SCAMPER

SCAMPER: Questions to Ponder

(Eberle, 1977, 1996)

The SCAMPER acronym was developed from a series of questions designed to help spur fluency and flexibility. You might think of it was a tool to use when your brain has stopped storming—you are trying to think of many ideas but are just stuck. In that case, try asking the SCAMPER questions.

S stands for Substitute. It suggests asking questions such as “What could I use instead?” or “What other ingredients, materials, or components could I use?”

C stands for Combine. It asks, “How can I combine parts or ideas? Are there two things I could blend rather than come up with something new?” Combinations considered can range from inventions to combining literary characters into imagined dialogue.

A stands for Adapt. It suggests questions such as “What else is like this?” or “Could we change or imitate something else?” In adapting, we change something known to solve the problem. Many innovations successful science experiments are adaptations of things that have gone before.

M can have several meanings. It can stand for Modify. Similar to Adapt, in modifying we ask, “Could we change a current idea, practice, or product slightly and be successful?”  M can also stand for Magnify or Minify. Magnifying allows us to ask, “How could I make it bigger, stronger, more exaggerated, or more frequent?”  To minify is, of course, just the opposite. To go in this direction, we ask, “How can I make it smaller, more compact, lighter, or less frequent?”

P stands for Put to other uses. It suggests that we ask, “How can I use this in a new way?” The switch from advertising Kleenex as a makeup remover to billing it as a paper handkerchief was a brilliant and profitable use of this strategy. A good friend recently used press-and-seal plastic wrap to keep her cast dry in the shower. Now her doctor recommends that to all her patients!

E is for Eliminate. It leads us to ask, “What can be omitted or eliminated? Are all the parts necessary? Is it necessary to solve this problem at all?”  In some schools, efforts to reduce cafeteria noise were eliminated when would-be problem solvers determined that as long as students can hear emergency signals over the cafeteria noise, it may be good for students to talk in the cafeteria, or that the energy spent trying to keep them from doing so could more profitably be spent elsewhere.

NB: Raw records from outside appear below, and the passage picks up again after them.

Lemma inv_campaign h ns nt i s s' :
  inv h (mkCluster ns nt) -> ns !! i = Some s -> campaign (clear_sent s) s' -> durable s' ->
  exists h', h ⊆ h' /\ inv h' (mkCluster (<[i := s']> ns) (nt ++ packets s')).
Proof.
  intros Hinv Hi Hc Hd. pose proof (in_node _ _ Hinv _ _ Hi) as Hn. pose proof Hn as [Hid Hnd _ _ _ _ _ _].
  assert (i <> kNotVoted) as Hne.
  { intros ->. apply Hmembers. rewrite <- (in_dom _ _ Hinv). by eapply elem_of_dom_2. }
  pose proof Hc as [(Hi' & _ & Hp) Ht _ Hro]. cbn in Hi', Hp, Ht.
  assert (exists l, packets s' = (fun p => PVote p.1 p.2) <$> l /\ NoDup l.*1 /\
    forall to args, (to, args) ∈ l -> to <> i /\ rva_term args = current_term_ s' /\ rva_candidate_id args = i)
    as (l & Hl & Hndl & Hall).
  { destruct Hro as [(_ & _ & l & Hrq & Hsub & Hall)|(_ & _ & Hrq)].
    - exists l. unfold packets. rewrite Hrq. split_and!; [done| |].
      + eapply sublist_NoDup; [|exact Hsub]. done.
      + cbn in Hall. by rewrite <- Hid.
    - exists []. unfold packets. rewrite Hrq. split_and!; [done|constructor|]. intros ? ? []%elem_of_nil. }
  assert (forall v, tok nt (current_term_ s') i v = 0%nat) as Hold.
  { intros v. apply tok_zero. intros p Hpin. apply (in_net _ _ Hinv) in Hpin. cbn in Hpin.
    destruct p as [to args|to r]; cbn in *.
    - destruct (Z.eqb_spec (rva_candidate_id args) i) as [He|]; [|by rewrite andb_false_r].
      destruct Hpin as (x & Hx & Hle). rewrite He, Hi in Hx. injection Hx as <-.
      rewrite (proj2 (Z.eqb_neq (rva_term args) _)) by lia. by rewrite andb_false_r.
    - destruct (Z.eqb_spec to i) as [->|]; [|done]. cbn.
      destruct (rvr_vote_granted r); [|by rewrite andb_false_r].
      destruct Hpin as (_ & x & Hx & Hle); [done|]. rewrite Hi in Hx. injection Hx as <-.
      by rewrite (proj2 (Z.eqb_neq (rvr_term r) _)) by lia. }
  destruct (node_campaign h nt (nt ++ packets s') i s s') as [Hsub Hok]; try done.
  { rewrite tok_app, Hold, Hl. apply (tok_campaign l i (current_term_ s')); auto. }
  exists (<[(current_term_ s', i) := i]> h). split; [done|].
  apply (inv_node h _ ns nt _ i s s'); try done.
  - lia.
  - intros t v x. rewrite lookup_insert_Some. intros [[[= <- <-] <-]|[_ ?]]; [by right|by left].
  - intros p [?|Hp']%elem_of_app; [by left|right]. rewrite Hl in Hp'.
    apply list_elem_of_fmap in Hp' as ([to args] & -> & Hin). destruct (Hall _ _ Hin) as (_ & HT & Hcd).
    cbn. rewrite Hcd. exists s'. rewrite lookup_insert_eq. split; [done|lia].
  - intros t c v Hci. rewrite tok_app, Hl.
    destruct (tok_campaign l i (current_term_ s') t c v) as [_ Hz]; [done|done|]. rewrite Hz by auto. lia.
  - intros t v. rewrite tok_app, Hl.
    destruct (tok_campaign l i (current_term_ s') t i v) as [H1 Hz]; [done|done|].
    destruct (decide (t = current_term_ s')) as [->|Hnt]; [rewrite Hold; lia|].
    rewrite Hz by auto. pose proof (in_tok _ _ Hinv t i v) as H2. cbn [net] in H2. lia.
Qed.

Lemma tok_middle n1 p n2 t c v :
  tok (n1 ++ p :: n2) t c v = ((if is_tok t c v p then 1 else 0) + tok (n1 ++ n2) t c v)%nat.
Proof. rewrite !tok_app, tok_cons. lia. Qed.

Lemma inv_grants h ns n1 n2 i s s' args r :
  inv h (mkCluster ns (n1 ++ PVote i args :: n2)) -> ns !! i = Some s ->
  grants args (clear_sent s) s' -> r = mkRequestVoteReply (current_term_ s') true (id_ s) (group_id_ s) ->
  durable s' ->
  exists h', h ⊆ h' /\
    inv h' (mkCluster (<[i := s']> ns) ((n1 ++ n2) ++ PReply (rva_candidate_id args) r :: packets s')).
Proof.
  intros Hinv Hi Hg Hr Hd. pose proof (in_node _ _ Hinv _ _ Hi) as Hn. cbn [net] in Hn.
  pose proof Hg as [_ _ Hq _ Hta Hle _ _ _]. cbn in Hle. pose proof (no_id _ _ _ _ Hn) as Hid.
  rewrite (no_packets s s' Hq).
  assert (forall t c v, tok ((n1 ++ n2) ++ [PReply (rva_candidate_id args) r]) t c v =
                        tok (n1 ++ PVote i args :: n2) t c v) as Htk.
  { intros t c v. rewrite tok_app, tok_middle, tok_cons, Hr, Hta, Hid. cbn. rewrite andb_true_r.
    destruct (Z.eqb_spec (rva_candidate_id args) c), (Z.eqb_spec (rva_term args) t), (Z.eqb_spec i v); cbn; lia. }
  assert (i ∈ members) as Him.
  { rewrite <- (in_dom _ _ Hinv). by eapply elem_of_dom_2. }
  destruct (node_grants h (n1 ++ PVote i args :: n2) ((n1 ++ n2) ++ [PReply (rva_candidate_id args) r]) i s s' args)
    as (Hsub & Hc & Hok); try done.
  { intros t v x Hx. by apply (in_hist _ _ Hinv) in Hx as [_ ?]. }
  { intros t v. by rewrite Htk. }
  eexists. split; [exact Hsub|]. apply (inv_node h _ ns _ _ i s s' Hinv); try done.
  - intros t v x. rewrite lookup_insert_Some. intros [[[= <- <-] <-]|[_ ?]]; [by right|by left].
  - intros p [Hp|[->|[]%elem_of_nil]%elem_of_cons]%elem_of_app.
    { left. apply elem_of_app in Hp as [?|?]; apply elem_of_app; [by left|by right; right]. }
    right. intros _. rewrite Hr, Hta, Hid. cbn. split; [by rewrite lookup_insert_eq|].
    assert (packet_ok h ns (PVote i args)) as (x & Hx & Hlx).
    { apply (in_net _ _ Hinv). apply elem_of_app. right. by left. }
    destruct (decide (rva_candidate_id args = i)) as [He|Hne].
    + rewrite He, lookup_insert_eq. exists s'. split; [done|lia].
    + rewrite lookup_insert_ne by done. by exists x.
  - intros t c v _. by rewrite Htk.
  - intros t v. rewrite Htk. apply (in_tok _ _ Hinv).
Qed.

Lemma inv_counts h ns n1 n2 i s s' r :
  inv h (mkCluster ns (n1 ++ PReply i r :: n2)) -> ns !! i = Some s ->
  counts r (clear_sent s) s' -> durable s' ->
  inv h (mkCluster (<[i := s']> ns) ((n1 ++ n2) ++ packets s')).
Proof.
  intros Hinv Hi Hc Hd. pose proof (in_node _ _ Hinv _ _ Hi) as Hn. cbn [net] in Hn.
  pose proof Hc as [_ _ Hgr Hrt Ht _ Hq _ _]. cbn in Hrt, Ht. rewrite (no_packets s s' Hq), app_nil_r.
  assert (packet_ok h ns (PReply i r)) as Hp.
  { apply (in_net _ _ Hinv). apply elem_of_app. right. by left. }
  destruct (Hp Hgr) as (Hh & _). rewrite Hrt in Hh.
  assert (is_tok (current_term_ s) i (rvr_reply_id r) (PReply i r) = true) as Htok.
  { cbn. by rewrite Hrt, Hgr, !Z.eqb_refl. }
  pose proof (in_tok _ _ Hinv (current_term_ s) i (rvr_reply_id r)) as Hone. cbn [net] in Hone.
  rewrite tok_middle, Htok in Hone.
  assert (forall t c v, (tok (n1 ++ n2) t c v <= tok (n1 ++ PReply i r :: n2) t c v)%nat) as Htk.
  { intros t c v. rewrite tok_middle. lia. }
  apply (inv_node h h ns _ _ i s s' Hinv); auto.
  - lia.
  - eapply node_counts; [exact Hn|exact Hc|done|done| | |auto].
    + rewrite tok_middle, Htok. lia.
    + lia.
  - intros p Hpin. left. apply elem_of_app in Hpin as [?|?]; apply elem_of_app; [by left|by right; right].
  - intros t v. etrans; [apply Htk|apply (in_tok _ _ Hinv)].
Qed.

Lemma inv_step h c c' : inv h c -> cluster_step c c' -> exists h', h ⊆ h' /\ inv h' c'.
Proof.
  intros Hinv Hstep. destruct Hstep as [ns nt i s ev out s' Hi Hsm Hev H|ns n1 n2 i args s r s' Hi Hsm H
    |ns n1 n2 i r s out s' Hi Hsm H|ns n1 p n2|ns nt i s st st' cfg u now s' Hi Hst Hre Hcfg Hci Hn Hp].
  all: try (pose proof (no_durable _ _ _ _ (in_node _ _ Hinv _ _ Hi)) as Hd0).
  - pose proof (durable_step _ _ _ _ Hd0 Hsm H) as Hd. apply handle_elects in H; [|done].
    destruct H as [ev Hq _|args _ _|r _ _|Hc _ _]; try done; [|by eapply inv_campaign].
    exists h. split; [done|]. rewrite (no_packets s s' (qu_requests _ _ Hq)), app_nil_r.
    eapply inv_quiet; eauto.
  - pose proof (durable_step _ _ _ _ Hd0 Hsm H) as Hd. apply handle_elects in H; [|done].
    inversion H as [ev Hq Hout|args' Hg Hout|r' _ _|_ _ _]; subst; [|by injection Hout as ->; eapply inv_grants].
    specialize (Hout r eq_refl). exists h. split; [done|]. rewrite (no_packets s s' (qu_requests _ _ Hq)).
    eapply inv_quiet; [exact Hinv|done|done|done| |].
    + intros p [Hp|[->|[]%elem_of_nil]%elem_of_cons]%elem_of_app; [left|right].
      * apply elem_of_app in Hp as [?|?]; apply elem_of_app; [by left|by right; right].
      * cbn. by rewrite Hout.
    + intros t c v. rewrite tok_app, tok_middle, tok_cons. cbn [is_tok]. rewrite Hout, andb_false_r. cbn. lia.
  - pose proof (durable_step _ _ _ _ Hd0 Hsm H) as Hd. apply handle_elects in H; [|done].
    inversion H as [ev Hq Hout|args' _ _|r' Hc _|_ _ _]; subst; exists h; (split; [done|]).
    + rewrite (no_packets s s' (qu_requests _ _ Hq)), app_nil_r. eapply inv_quiet; [exact Hinv|done|done|done| |].
      * intros p Hp. left. apply elem_of_app in Hp as [?|?]; apply elem_of_app; [by left|by right; right].
      * intros t c v. rewrite tok_middle. lia.
    + by eapply inv_counts.
  - exists h. split; [done|]. destruct Hinv as [Hdom Hhist Hnode Hnet Htok]. cbn [nodes net] in *. split; cbn [nodes net]; try done.
    + intros i s Hi. destruct (Hnode i s Hi) as [Hid Hnd Hpe Hd Hhi Hvo Hca Hwi]. split; try done.
      intros Hr. destruct (Hca Hr) as (S & HS & Hall). exists S. split; [done|]. intros v Hv.
      destruct (Hall v Hv) as [Hh Hz]. split; [done|]. rewrite tok_middle in Hz. lia.
    + intros q Hq. apply Hnet. apply elem_of_app in Hq as [?|?]; apply elem_of_app; [by left|by right; right].
    + intros t c v. pose proof (Htok t c v) as H1. rewrite tok_middle in H1. lia.
  - exists h. split; [done|].
    destruct (node_restart h nt i s st st' cfg u now s') as [Ht Hok]; try done.
    { by apply (in_node _ _ Hinv). }
    apply (inv_node h h ns nt nt i s s' Hinv); auto; [lia|]. intros t v. apply (in_tok _ _ Hinv).
Qed.

Lemma inv_steps h c c' : inv h c -> rtc cluster_step c c' -> exists h', h ⊆ h' /\ inv h' c'.
Proof.
  intros Hinv Hrun. revert h Hinv. induction Hrun as [c|c c1 c2 H1 _ IH]; intros h Hinv; [by exists h|].
  destruct (inv_step _ _ _ Hinv H1) as (h1 & Hs1 & Hi1). destruct (IH _ Hi1) as (h2 & Hs2 & Hi2).
  exists h2. split; [by etrans|done].
Qed.

(** The votes the nodes start with. *)
Definition initial_votes (ns : gmap Z State) : gmap (Z * Z) Z :=
  list_to_map (omap (fun p => if decide (vote_for_ p.2 = kNotVoted) then None
                              else Some ((current_term_ p.2, p.1), vote_for_ p.2)) (map_to_list ns)).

Finally, R stands for Rearrange or Reverse. It suggests questions such as “Could I use a different sequence? Could I interchange parts? Could I do the opposite? What would happen if I turned it upside down, backward, or inside out?” One of my students used the principle of reversing to reduce the frustration she experienced in trying to get catsup and salad dressings out of the bottles. She built a rack for her refrigerator door that holds all the bottles upside down. When she removes them from the refrigerator, they are ready to pour. The educational notion of “flipping a classroom” is a good example of reversing–class time is used for practice while the “input” of content happens at home.

Eberle, R. F. (1977). SCAMPER. Buffalo, NY: DOK.

Eberle, R. F. (1996). SCAMPER [Reissue]. Waco, TX: Prufrock Press.